Dean Lloyd: “What He Did for Love”
The events of Palm Sunday unfold so fast and so terribly it’s hard to keep up with it all. We begin with all the energy and excitement of a grand parade. Palm branches are spread everywhere, and we sing triumphant hymns as the procession weaves around the church. We join in crying out, “Blessed is the one who comes in the name of the Lord!”
Then almost immediately everything turns dark, spins out of control, and the whole story plunges into disaster. And what’s worse, we find ourselves caught up in the events. We who enthusiastically welcome Jesus are the same ones who a few moments later cry out, “Crucify him!”
But in the midst of the high drama there is one still time. Just before he was arrested, Jesus spent a few agonizing hours in the Garden of Gethsemane on the Mount of Olives. By then he knew where things were headed. He had just finished his last meal with his disciples, and his betrayal and arrest were at hand.

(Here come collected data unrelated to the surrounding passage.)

Lemma add_all_repr tb blocks cur kvs :
  tb_repr tb blocks cur -> Forall (entry_ok (block_size tb)) kvs ->
  exists tb' blocks' cur', add_all tb kvs = Some tb' /\ block_size tb' = block_size tb /\
    tb_repr tb' blocks' cur' /\ mjoin blocks' ++ cur' = mjoin blocks ++ cur ++ kvs /\
    (cur <> [] \/ kvs <> [] -> cur' <> []).
Proof.
  revert tb blocks cur; induction kvs as [|[k v] kvs IH]; intros tb blocks cur Hr Hok.
  - exists tb, blocks, cur. rewrite app_nil_r. split_and!; try done. by intros [?|?].
  - apply Forall_cons in Hok as [(Hk & Hfit & Hlt) Hok].
    pose proof (add_cases tb blocks cur k v Hr Hk Hfit) as Hadd. cbn [add_all].
    destruct (add tb k v) as [tb1|]; [|simpl in *; lia].
    destruct Hadd as (_ & Hbs & [[_ Hr1] | (_ & _ & Hr1)]); rewrite <- Hbs in Hok;
      destruct (IH _ _ _ Hr1 Hok) as (tb' & blocks' & cur' & Ha & Hbs' & Hr' & Hj & Hc');
      exists tb', blocks', cur'; (split; [done|]); (split; [congruence|]); (split; [done|]);
      (split; [|intros _; apply Hc'; left; by destruct cur]);
      rewrite Hj; [by rewrite <- !app_assoc|].
    rewrite join_app. simpl. by rewrite !app_nil_r, <- !app_assoc.
Qed.

(** Bytes an entry takes in a block: the entry and its offset. *)
Definition entry_size (e : entry) : nat := BlockBuilder.entry_len e + 2.

Lemma length_block_bytes es :
  length (block_bytes es) = sum_list_with entry_size es + 2.
Proof.
  unfold block_bytes, BlockBuilder.of_entries. rewrite Block.length_encode. cbn [Block.data Block.offsets].
  rewrite BlockBuilder.length_entries_data, BlockBuilder.length_entry_offsets.
  induction es as [|e es IH]; [done|]. rewrite fmap_cons. cbn [sum_list sum_list_with length] in *.
  unfold entry_size at 1. change (id (BlockBuilder.entry_len e)) with (BlockBuilder.entry_len e). lia.
Qed.

Lemma sum_list_with_ge es : 2 * length es <= sum_list_with entry_size es.
Proof. induction es as [|e es IH]; cbn [sum_list_with length]; [lia|]. unfold entry_size at 1. lia. Qed.

(** Non-empty blocks take at most four bytes per entry beyond the entries. *)
Lemma length_blocks_data_le blocks :
  Forall (fun b => b <> []) blocks ->
  length (blocks_data blocks) <= sum_list_with (fun e => entry_size e + 2) (mjoin blocks).
Proof.
  induction blocks as [|b bs IH]; intros Hne; [simpl; lia|].
  apply Forall_cons in Hne as [Hb Hne]. rewrite blocks_data_cons, length_app, length_block_bytes.
  change (mjoin (b :: bs)) with (b ++ mjoin bs). rewrite sum_list_with_app. specialize (IH Hne).
  destruct b as [|e b]; [done|]. clear -IH. cbn [sum_list_with length] in *.
  pose proof (sum_list_with_ge b).
  assert (sum_list_with (fun e => entry_size e + 2) b = sum_list_with entry_size b + 2 * length b)
    by (clear; induction b; cbn [sum_list_with length]; lia).
  lia.
Qed.

(** The bytes of the finished blocks and the last block. *)
Lemma length_table_blocks_le blocks cur :
  Forall (fun b => b <> []) blocks ->
  length (blocks_data (blocks ++ [cur])) <=
  sum_list_with (fun e => entry_size e + 2) (mjoin blocks ++ cur) + 2.
Proof.
  intros Hne. rewrite blocks_data_snoc, length_app, length_block_bytes, sum_list_with_app.
  pose proof (length_blocks_data_le _ Hne).
  assert (sum_list_with entry_size cur <= sum_list_with (fun e => entry_size e + 2) cur)
    by (clear; induction cur; cbn [sum_list_with]; lia).
  lia.
Qed.

(** C17: starting from [SsTableBuilder::new], adding entries the builder
    accepts never panics; [build] then writes a file that [SsTable::open]
    reads back as the table [build] returned, and the table's blocks,
    read with [read_block] in index order, hold exactly the entries
    added, in order, provided the file's blocks fit 32-bit offsets. *)
Theorem build_table_from_entries (bs : nat) (kvs : list entry) (id : nat) (bc : bool) :
  Forall (entry_ok bs) kvs ->
  (Z.of_nat (sum_list_with (fun e => entry_size e + 2) kvs + 2)%nat < 2 ^ 32)%Z ->
  exists tb blks t,
    add_all (new bs) kvs = Some tb /\ build tb id bc = Ok t /\
    Table.open id bc (Table.file t) = Ok t /\
    length (Table.block_metas t) = length blks /\ mjoin blks = kvs /\
    forall i es, blks !! i = Some es -> Table.read_block t i = Ok (BlockBuilder.of_entries es).
Proof.
  intros Hok Hlen.
  destruct (add_all_repr (new bs) [] [] kvs (tb_repr_new bs) Hok)
    as (tb & blocks & cur & Ha & _ & Hr & Hj0 & _).
  assert (Hj : mjoin blocks ++ cur = kvs) by (rewrite Hj0; done).
  assert (Hne : Forall (fun b => b <> []) blocks)
    by (eapply Forall_impl; [apply Hr|]; by intros ? [? _]).
  pose proof (length_table_blocks_le _ cur Hne) as Hle. rewrite Hj in Hle.
  destruct (build_open_blocks tb blocks cur id bc Hr ltac:(lia)) as (t & Hb & Ho & Hm & Hrd).
  exists tb, (blocks ++ [cur]), t. split; [done|]. split; [done|]. split; [done|].
  split; [by rewrite Hm, length_metas_of|]. split; [|done].
  rewrite join_app. simpl. by rewrite app_nil_r.
Qed.

Lemma build_table_from_entries_witness :
  let kvs := [([Byte.x01], [Byte.x0a]); ([Byte.x02], [Byte.x0b]); ([Byte.x03], [Byte.x0c]);
              ([Byte.x04], [Byte.x0d]); ([Byte.x05], [Byte.x0e])] in
  Forall (entry_ok 20) kvs /\
  (Z.of_nat (sum_list_with (fun e => entry_size e + 2) kvs + 2)%nat < 2 ^ 32)%Z /\
  exists tb blks t,
    add_all (new 20) kvs = Some tb /\ build tb 1 true = Ok t /\
    Table.open 1 true (Table.file t) = Ok t /\
    length (Table.block_metas t) = length blks /\ mjoin blks = kvs /\
    forall i es, blks !! i = Some es -> Table.read_block t i = Ok (BlockBuilder.of_entries es).
Proof.
  intros kvs.
  assert (Hok : Forall (entry_ok 20) kvs) by decide_by_eval.
  assert (Hb : (Z.of_nat (sum_list_with (fun e => entry_size e + 2) kvs + 2)%nat < 2 ^ 32)%Z)
    by (vm_compute; reflexivity).
  split; [exact Hok|]. split; [exact Hb|].
  exact (build_table_from_entries 20 kvs 1 true Hok Hb).
Defined.

(** [add] records a block's first key only while [first_key] is empty, so
    a block that starts with the empty key is indexed under the key of
    its second entry: the index entry is not the block's first key. *)
Example empty_key_first_indexed_late :
  (tb ← of_panic (add_all (new 100) [([], [Byte.x61]); ([Byte.x02], [Byte.x62])]);
   t ← build tb 1 false;
   Ok (Table.block_metas t)) = Ok [Table.mkMeta 0 [Byte.x02]].
Proof. vm_compute. reflexivity. Qed.

End TableBuilder.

And so, as he had done countless times before, he went off to a quiet place to pray. Gethsemane was where the decisions and actions of his brief, intense life came together. In Mark’s gospel we just heard Jesus is described as “distressed” and “agitated.” He threw himself on the ground to pray, Mark says. He pleaded with his disciples not to abandon him: “I am deeply grieved, even to death; remain here, and keep awake.” On this night Jesus didn’t want to be alone. It’s the instinct we humans have of wanting someone at our side the night before surgery, or in the nursing home as death comes near.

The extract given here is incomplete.